(** * CyberLabCaseTracker: the geocoding pipeline of the map view

    A shallow embedding of the geocode cache ([get_cached_location_db],
    [add_cached_location_db]), of the grouping and marker placement done by
    [CaseLogApp.load_map_markers] and [CaseLogApp._place_map_marker], and of
    the background worker [CaseLogApp._geocode_locations_worker] with the
    poller [CaseLogApp._process_geocoding_results], all of
    [CyberLabCaseTracker.py].

    Conventions.
    - A Python [str] is the Rocq string of its UTF-8 encoding, a byte per
      [ascii]: equality, concatenation and the order of [sorted] are those
      of the code points, and [str.strip] removes the encodings of the
      characters Python counts as whitespace.
    - Latitudes and longitudes are Python floats that the program only
      stores, passes on and hands to the map widget; they are values of an
      arbitrary type [coord].
    - A [try: ... except Exception] block is a computation with an explicit
      outcome ([Return] or [Raise]) followed by its handler.
    - What the environment decides (whether an sqlite call raises, what the
      geocoding provider answers, how long it takes) is read from an
      [environment] record.
    - The worker thread and the Tk event loop interleave at the granularity
      of one worker loop iteration and one poll callback.
    - Whether the map widget has the method [delete_all_markers], which
      [load_map_markers] asks with [hasattr], is decided by the installed
      map library: it is a field of the [environment].
    - The box [on_marker_click] shows is the pair of its title and its
      message.
    - The text of the status label and the shutdown handler are left out.

    The development goes on with the rest of the database layer: the case
    table by id ([get_case_by_id_db], [delete_case_db]), the settings table
    with the password ([verify_password], [update_password_db]), the combo
    lists and the user preferences ([get_combo_values_db],
    [set_combo_values_db], [get_user_pref], [set_user_pref]), and the two
    dialogs that ask for the password ([change_password_prompt],
    [clear_application_data_prompt]).
    - [hash_password], [json.dumps] and [json.loads] are parameters, and so
      are the type of the numbers of a JSON value and the conversion SQLite
      applies to a text that is compared with the INTEGER column [id].
    - What the user enters in a dialog is an argument of the method, [None]
      when the dialog is cancelled.
    - The other message boxes and the widgets redrawn after a change are
      left out. *)

From stdpp Require Import gmap strings list.
From Stdlib Require Import Ascii String Sorted.

Local Open Scope string_scope.
Local Open Scope list_scope.
Local Open Scope nat_scope.
Local Open Scope stdpp_scope.

(** ** Python strings *)

Module Py.

(** [str.isspace] of a character, by the length of its encoding. One
    byte: TAB, LF, VT, FF, CR, the four separators FS, GS, RS, US and the
    space. *)
Definition isspace (a : ascii) : bool :=
  let n := nat_of_ascii a in
  ((9 <=? n) && (n <=? 13)) || ((28 <=? n) && (n <=? 32)).

(** Two bytes: U+0085 and U+00A0. *)
Definition isspace2 (a b : ascii) : bool :=
  (nat_of_ascii a =? 194)
  && ((nat_of_ascii b =? 133) || (nat_of_ascii b =? 160)).

(** Three bytes: U+1680, U+2000 to U+200A, U+2028, U+2029, U+202F, U+205F
    and U+3000. *)
Definition isspace3 (a b c : ascii) : bool :=
  let x := nat_of_ascii a in
  let y := nat_of_ascii b in
  let z := nat_of_ascii c in
  ((x =? 225) && (y =? 154) && (z =? 128))
  || ((x =? 226) && (y =? 128)
      && (((128 <=? z) && (z <=? 138)) || (z =? 168) || (z =? 169)
          || (z =? 175)))
  || ((x =? 226) && (y =? 129) && (z =? 159))
  || ((x =? 227) && (y =? 128) && (z =? 128)).

(** The string behind its leading whitespace characters. With [backwards]
    the string is read from its end: the bytes of a character come last
    byte first. *)
Fixpoint skip_spaces (backwards : bool) (s : string) : string :=
  match s with
  | EmptyString => EmptyString
  | String a r1 =>
      if isspace a then skip_spaces backwards r1
      else
        match r1 with
        | EmptyString => s
        | String b r2 =>
            if (if backwards then isspace2 b a else isspace2 a b)
            then skip_spaces backwards r2
            else
              match r2 with
              | EmptyString => s
              | String c r3 =>
                  if (if backwards then isspace3 c b a else isspace3 a b c)
                  then skip_spaces backwards r3
                  else s
              end
        end
  end.

(** The string begins with a whitespace character, read as
    [skip_spaces] reads it. *)
Definition starts_space (backwards : bool) (s : string) : bool :=
  match s with
  | EmptyString => false
  | String a r1 =>
      isspace a
      || match r1 with
         | EmptyString => false
         | String b r2 =>
             (if backwards then isspace2 b a else isspace2 a b)
             || match r2 with
                | EmptyString => false
                | String c r3 =>
                    if backwards then isspace3 c b a else isspace3 a b c
                end
         end
  end.

Definition lstrip (s : string) : string := skip_spaces false s.

Definition rstrip (s : string) : string :=
  String.rev (skip_spaces true (String.rev s)).

(** [str.strip()] *)
Definition strip (s : string) : string := rstrip (lstrip s).

(** The first character of a string: its lead byte tells how many bytes
    the character takes. *)
Definition char_width (a : ascii) : nat :=
  let n := nat_of_ascii a in
  if n <? 192 then 1 else if n <? 224 then 2 else if n <? 240 then 3 else 4.

Definition first_char (s : string) : string :=
  match s with
  | EmptyString => EmptyString
  | String a _ => String.substring 0 (char_width a) s
  end.

(** Truth value of a [str]: the empty string is falsy. *)
Definition truthy (s : string) : bool :=
  match s with EmptyString => false | _ => true end.

(** [x or ''] for [x] a [str] or [None]. *)
Definition or_empty (x : option string) : string :=
  match x with
  | Some s => if truthy s then s else ""
  | None => ""
  end.

(** Truth value of a [str] or [None]. *)
Definition truthy_opt (x : option string) : bool :=
  match x with Some s => truthy s | None => false end.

◆ ASSIGNMENT: The lines to copy run from the first line of the entries to the line containing "- Whether the"; copy them exactly and output nothing else.

◆ WRITTEN SOLUTION:
(** * CyberLabCaseTracker: the geocoding pipeline of the map view

    A shallow embedding of the geocode cache ([get_cached_location_db],
    [add_cached_location_db]), of the grouping and marker placement done by
    [CaseLogApp.load_map_markers] and [CaseLogApp._place_map_marker], and of
    the background worker [CaseLogApp._geocode_locations_worker] with the
    poller [CaseLogApp._process_geocoding_results], all of
    [CyberLabCaseTracker.py].

    Conventions.
    - A Python [str] is the Rocq string of its UTF-8 encoding, a byte per
      [ascii]: equality, concatenation and the order of [sorted] are those
      of the code points, and [str.strip] removes the encodings of the
      characters Python counts as whitespace.
    - Latitudes and longitudes are Python floats that the program only
      stores, passes on and hands to the map widget; they are values of an
      arbitrary type [coord].
    - A [try: ... except Exception] block is a computation with an explicit
      outcome ([Return] or [Raise]) followed by its handler.
    - What the environment decides (whether an sqlite call raises, what the
      geocoding provider answers, how long it takes) is read from an
      [environment] record.
    - The worker thread and the Tk event loop interleave at the granularity
      of one worker loop iteration and one poll callback.
    - Whether the map widget has the method [delete_all_markers], which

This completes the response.